I dream now of 28 days at sea…al fresco lunches poolside, walks along the promenade after dinner and views of the Southern Cross from our balcony as we cross the Tasmanian Sea. Of course, we’ll be off ship many days exploring the towns and countryside of New Zealand. I’ll share stories and photos of those adventures as we go along.

 

 

Traveling through Two Worlds

We planned this year’s vacation some months ago. At the time we were vaguely aware that there was an increase in the numbers of refugees migrating to Europe. We didn’t see this migration as influencing our list of countries to visit. Now on the eve of our trip, we realize that our lavish adventure is likely to intersect with the harrowing journeys of our fellow human beings as they escape from the firestorms of Syria and Iraq and strive to find safe havens in Europe.

I am reading news feeds incessantly, both to plot our course through the largest human migration in our generation and because I am trying to think of a way we can help. In the mail today was an appeal from the United Nations Relief Agency. We’ll send off a check before we leave town. Somehow, I don’t think that will quite assuage the guilt I feel as we set out on this trip.

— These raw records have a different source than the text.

(* ===== verification/MountSyscalls.v ===== *)
(** * Mount system calls (tracer/mount_syscall_state.{h,cpp})

    What a completed mount, umount2, chroot, pivot_root, open_tree, move_mount
    or mount_setattr does to the path state: the arguments and the resolved
    paths of the call are turned into the operations of path_state.h. *)

From S2P Require Import Prelude SlotArray SlotPool GuestPath PathState PathStorage PathStateOps PathTaskOps PathMounts PathTranslate PathMountMoves PathTreeOps.
From stdpp Require Import list.
#[local] Open Scope Z_scope.

(** ** Data *)

Definition kMountStateUmount2 : Z := 39.
Definition kMountStateMount : Z := 40.
Definition kMountStatePivotRoot : Z := 41.
Definition kMountStateChroot : Z := 51.
Definition kMountStateOpenTree : Z := 428.
Definition kMountStateMoveMount : Z := 429.
Definition kMountStateMountSetattr : Z := 442.

Record MountResolvedPath := { rp_valid : Z; rp_origin_flags : Z; rp_guest_path : option Path; rp_host_path : option Path }.

(** The two paths and the arguments a mount call uses; the array of six
    arguments is a list. *)
Record MountSyscallCompletion := {
  mc_syscall_number : Z; mc_path_count : Z; mc_kernel_result : Z; mc_mount_attr_valid : Z; mc_reserved : Z;
  mc_arguments : list Z; mc_mount_attr_set : Z; mc_mount_attr_clear : Z; mc_mount_propagation : Z;
  mc_path0 : MountResolvedPath; mc_path1 : MountResolvedPath }.
Definition argument (c : MountSyscallCompletion) (i : nat) : Z := nth i (mc_arguments c) 0.

Definition kMsRemount : Z := 32.
Definition kMsBind : Z := 4096.
Definition kMsMove : Z := 8192.
Definition kMsRec : Z := 16384.
Definition kMsUnbindable : Z := Z.shiftl 1 17.
Definition kMsPrivate : Z := Z.shiftl 1 18.
Definition kMsSlave : Z := Z.shiftl 1 19.
Definition kMsShared : Z := Z.shiftl 1 20.
Definition kPropagationMask : Z := kMsUnbindable ||| kMsPrivate ||| kMsSlave ||| kMsShared.
Definition kMntDetach : Z := 2.
Definition kOpenTreeClone : Z := 1.
Definition kMoveMountFromEmptyPath : Z := 4.
Definition kAtRecursive : Z := 32768.
(** fcntl.h on arm64. *)
Definition O_CLOEXEC : Z := 524288.
Definition kMountBindingSynthetic : Z := 3.
Definition kMountRemoveNone : Z := 0.

(** ** The handlers *)

(** [pointer != nullptr && pointer[0] == '/'] *)
Definition starts_at_root (pointer : option Path) : bool :=
  match pointer with None => false | Some p => char_at p 0 =? SLASH end.

Definition PathUsable (path : MountResolvedPath) : bool :=
  negb (rp_valid path =? 0) && ((rp_origin_flags path &&& both_valid) =? both_valid) &&
  starts_at_root (rp_guest_path path) && starts_at_root (rp_host_path path).

Definition IgnoreUnknownMount (error : Z) : Z := if (error =? EINVAL) || (error =? ENOENT) then 0 else error.

(** A call whose error may be ignored; a call whose id is not asked for. *)
Definition ignoring (out : Z * PathStateTable) : Z * PathStateTable := (IgnoreUnknownMount (fst out), snd out).
Definition no_id (out : Outcome) : Z * PathStateTable := (fst (fst out), snd out).

Definition mount_source (c : MountSyscallCompletion) : MountResolvedPath :=
  if PathUsable (mc_path1 c) then mc_path1 c else mc_path0 c.

Definition mount_spec (c : MountSyscallCompletion) : MountBindingSpec :=
  let flags := argument c 3 in
  Build_MountBindingSpec (if has flags kMsBind then kMountBindingBind else kMountBindingSynthetic)
    (kMountBindingStateRuntime ||| kMountBindingStateReverseVisible ||| (if has flags kMsRec then kMountBindingStateRecursive else 0))
    0 flags 0 (flags &&& kPropagationMask) (rp_guest_path (mc_path0 c)) (rp_guest_path (mount_source c)) (rp_host_path (mount_source c)).

Definition ApplyMount (t : PathStateTable) (tid : Z) (c : MountSyscallCompletion) : Z * PathStateTable :=
  let target := mc_path0 c in
  let source := mc_path1 c in
  let flags := argument c 3 in
  if negb (PathUsable target) then (EPROTO, t)
  else if has flags kMsMove then
    if PathUsable source then ignoring (MoveMountBinding t tid (Given (rp_guest_path source)) (rp_guest_path target)) else (EPROTO, t)
  else if has flags kPropagationMask && negb (PathUsable source) then
    ignoring (SetMountBindingAttributes t tid (rp_guest_path target) 0 0 (flags &&& kPropagationMask) (has flags kMsRec))
  else if has flags kMsRemount then (0, t)
  else if (flags &&& (kMsBind ||| kMsRec)) =? (kMsBind ||| kMsRec) then no_id (AddRecursiveMountBinding t tid (mount_spec c))
  else no_id (AddMountBinding t tid (mount_spec c)).

Definition umount_flags (c : MountSyscallCompletion) : Z :=
  if has (u32 (argument c 1)) kMntDetach then kMountRemoveSubtree ||| kMountRemoveDetached else kMountRemoveNone.

Definition ApplyUmount (t : PathStateTable) (tid : Z) (c : MountSyscallCompletion) : Z * PathStateTable :=
  if negb (PathUsable (mc_path0 c)) then (EPROTO, t)
  else ignoring (no_id (RemoveMountBinding t tid (rp_guest_path (mc_path0 c)) (umount_flags c))).

Definition ApplyChroot (t : PathStateTable) (tid : Z) (c : MountSyscallCompletion) : Z * PathStateTable :=
  let target := mc_path0 c in
  if negb (PathUsable target) then (EPROTO, t)
  else
    let '(translate_error, translation) :=
      TranslateMountPath t tid (rp_guest_path target) (Some (Build_MountPathTranslation 0 0 0 0 0 0 0 0 0 [] [])) in
    if negb (translate_error =? 0) then (translate_error, t)
    else match GetTaskMountNamespace t tid with
    | None => (ESRCH, t)
    | Some mount_namespace =>
      let translation := default InitializeTranslation translation in
      let mount_id := if negb (tr_matched translation =? 0) then tr_mount_id translation else root_mount_id mount_namespace in
      SetTaskRoot t tid (rp_guest_path target) (rp_host_path target) (rp_origin_flags target) 0 0 mount_id
    end.

Definition pivot_root (t : PathStateTable) (tid : Z) (c : MountSyscallCompletion) : Z * PathStateTable :=
  PivotRootMountNamespace t tid (rp_guest_path (mc_path0 c)) (rp_host_path (mc_path0 c)) (rp_guest_path (mc_path1 c)) (rp_host_path (mc_path1 c)).
Definition root_spec (c : MountSyscallCompletion) : MountBindingSpec :=
  Build_MountBindingSpec kMountBindingRoot (kMountBindingStateRuntime ||| kMountBindingStateReverseVisible) 0 0 0 0
    (rp_guest_path (mc_path0 c)) (rp_guest_path (mc_path0 c)) (rp_host_path (mc_path0 c)).

Definition ApplyPivotRoot (t : PathStateTable) (tid : Z) (c : MountSyscallCompletion) : Z * PathStateTable :=
  if negb (PathUsable (mc_path0 c)) || negb (PathUsable (mc_path1 c)) then (EPROTO, t)
  else
    let '(error, t) := pivot_root t tid c in
    if negb (error =? EINVAL) then (error, t)
    else
      let '(error, t) := no_id (AddMountBinding t tid (root_spec c)) in
      if negb (error =? 0) then (error, t) else pivot_root t tid c.

Definition ApplyOpenTree (t : PathStateTable) (tid : Z) (c : MountSyscallCompletion) : Z * PathStateTable :=
  let target := mc_path0 c in
  if negb (PathUsable target) || (mc_kernel_result c <? 0) || (INT32_MAX <? mc_kernel_result c) then (EPROTO, t)
  else
    let flags := u32 (argument c 2) in
    no_id (RecordMountTreeFdIdentity t tid (mc_kernel_result c) (rp_guest_path target) (rp_host_path target)
      (has flags O_CLOEXEC) (has flags kOpenTreeClone)).

Definition ApplyMoveMount (t : PathStateTable) (tid : Z) (c : MountSyscallCompletion) : Z * PathStateTable :=
  let from := mc_path0 c in
  let to := mc_path1 c in
  if negb (PathUsable to) then (EPROTO, t)
  else if has (u32 (argument c 4)) kMoveMountFromEmptyPath then
    no_id (AttachMountTree t tid (s32 (argument c 0)) (rp_guest_path to))
  else if PathUsable from then ignoring (MoveMountBinding t tid (Given (rp_guest_path from)) (rp_guest_path to))
  else (EPROTO, t).

Definition ApplyMountSetattr (t : PathStateTable) (tid : Z) (c : MountSyscallCompletion) : Z * PathStateTable :=
  let target := mc_path0 c in
  if negb (PathUsable target) || (mc_mount_attr_valid c =? 0) then (EPROTO, t)
  else ignoring (SetMountBindingAttributes t tid (rp_guest_path target) (mc_mount_attr_set c) (mc_mount_attr_clear c)
    (mc_mount_propagation c) (has (argument c 2) kAtRecursive)).

Definition IsMountStateSyscall (n : Z) : bool :=
  (n =? kMountStateUmount2) || (n =? kMountStateMount) || (n =? kMountStatePivotRoot) || (n =? kMountStateChroot) ||
  (n =? kMountStateOpenTree) || (n =? kMountStateMoveMount) || (n =? kMountStateMountSetattr).

Definition ApplyMountSyscallCompletion (t : PathStateTable) (tid : Z) (c : MountSyscallCompletion) : Z * PathStateTable :=
  let n := mc_syscall_number c in
  if negb (IsPathStateInitialized t) || (tid <=? 0) || negb (IsMountStateSyscall n) || (2 <? mc_path_count c) then (EINVAL, t)
  else if mc_kernel_result c <? 0 then (0, t)
  else if n =? kMountStateMount then ApplyMount t tid c
  else if n =? kMountStateUmount2 then ApplyUmount t tid c
  else if n =? kMountStateChroot then ApplyChroot t tid c
  else if n =? kMountStatePivotRoot then ApplyPivotRoot t tid c
  else if n =? kMountStateOpenTree then ApplyOpenTree t tid c
  else if n =? kMountStateMoveMount then ApplyMoveMount t tid c
  else if n =? kMountStateMountSetattr then ApplyMountSetattr t tid c
  else (EINVAL, t).
(** ** Numbers *)

(** The digits at the front: how many, and their value. *)
Fixpoint digits_value (l : list Z) (v : Z) : option (nat * Z) :=
  match l with
  | [] => Some (O, v)
  | b :: l =>
    if digit b then
      if (UINT64_MAX - (b - 48)) / 10 <? v then None
      else match digits_value l (v * 10 + (b - 48)) with Some (k, v) => Some (S k, v) | None => None end
    else Some (O, v)
  end.

Lemma decimal_loop_spec pre l post v : decimal_loop (pre ++ l ++ post) (length l) (length pre) v =
  match digits_value l v with Some (k, v) => Some ((length pre + k)%nat, v) | None => None end.
Proof.
  revert pre v. induction l as [|b l IH]; intros pre v; simpl; [do 2 f_equal; lia|].
  rewrite list_lookup_total_middle by done. destruct (digit b); [|do 2 f_equal; lia].
  destruct (_ <? v); [done|]. specialize (IH (pre ++ [b]) (v * 10 + (b - 48))).
  rewrite <- app_assoc, length_app in IH. simpl in IH. rewrite Nat.add_1_r in IH. simpl. rewrite IH.
  destruct (digits_value l _) as [[k w]|]; [|done]. do 2 f_equal. lia.
Qed.

Lemma digits_value_run l v k w : digits_value l v = Some (k, w) -> k = run digit l.
Proof.
  revert v k w. induction l as [|b l IH]; simpl; intros v k w; [by intros [= <- _]|].
  destruct (digit b); [|by intros [= <- _]]. destruct (_ <? v); [done|].
  destruct (digits_value l _) as [[k' w']|] eqn:E; [|done]. intros [= <- _]. f_equal. by eapply IH.
Qed.

(** Zeros in place of the digits. *)
Lemma digits_value_zeros k l : match l with [] => True | b :: _ => digit b = false end ->
  digits_value (replicate k 48 ++ l) 0 = Some (k, 0).
Proof.
  intros Hl. induction k as [|k IH]; simpl.
  - destruct l as [|b l]; [done|]. simpl. by rewrite Hl.
  - change (0 * 10 + (48 - 48)) with 0. by rewrite IH.
Qed.

Lemma strip_loop_spec pre ds tail : forallb blank_cr tail = true ->
  match rev ds with [] => True | b :: _ => blank_cr b = false end -> forall post,
  strip_loop (pre ++ (ds ++ tail) ++ post) (length pre) (length ds + length tail) = length ds.
Proof.
  intros Ht Hd. induction tail as [|b tail IH] using rev_ind; intros post.
  - rewrite Nat.add_0_r, app_nil_r. destruct ds as [|b ds _] using rev_ind; [done|].
    rewrite rev_app_distr in Hd. simpl in Hd. rewrite length_app, Nat.add_1_r. simpl.
    assert (pre ++ (ds ++ [b]) ++ post = (pre ++ ds) ++ b :: post) as -> by (by rewrite <- !app_assoc).
    rewrite list_lookup_total_middle by (by rewrite length_app). by rewrite Hd.
  - rewrite forallb_app in Ht. simpl in Ht. apply andb_true_iff in Ht as [Ht Hb]. rewrite andb_true_r in Hb.
    rewrite length_app. simpl. replace (length ds + (length tail + 1))%nat with (S (length ds + length tail)) by lia.
    simpl. assert (pre ++ (ds ++ tail ++ [b]) ++ post = (pre ++ ds ++ tail) ++ b :: post) as ->
      by (by rewrite <- !app_assoc).
    rewrite list_lookup_total_middle by (rewrite !length_app; lia). rewrite Hb.
    rewrite <- (IH Ht (b :: post)) at 2. f_equal. by rewrite <- !app_assoc.
Qed.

Every news photo of a small child sleeping on a dirty train platform, or trudging along a railroad track or thrusting a tiny hand out to grab some food snaps me into the reality that there are two worlds on this planet. We, along with all of our friends and family, are so incredibly fortunate to have been born in a country with a stable government and lawful civic institutions. I sometimes think we don’t appreciate enough the security and bounty of the United State. We are so used to sleeping in a warm place, eating good food, living without fear. But, most of the earth’s population live in another world.

I’ll share our experiences as we journey from France to Greece, Turkey, Austria, Hungary and other countries through which the refugees are traveling. I hope to be able to write that we connected with a volunteer organization where we can contribute time and energy to helping these other travelers on a path so different from our own.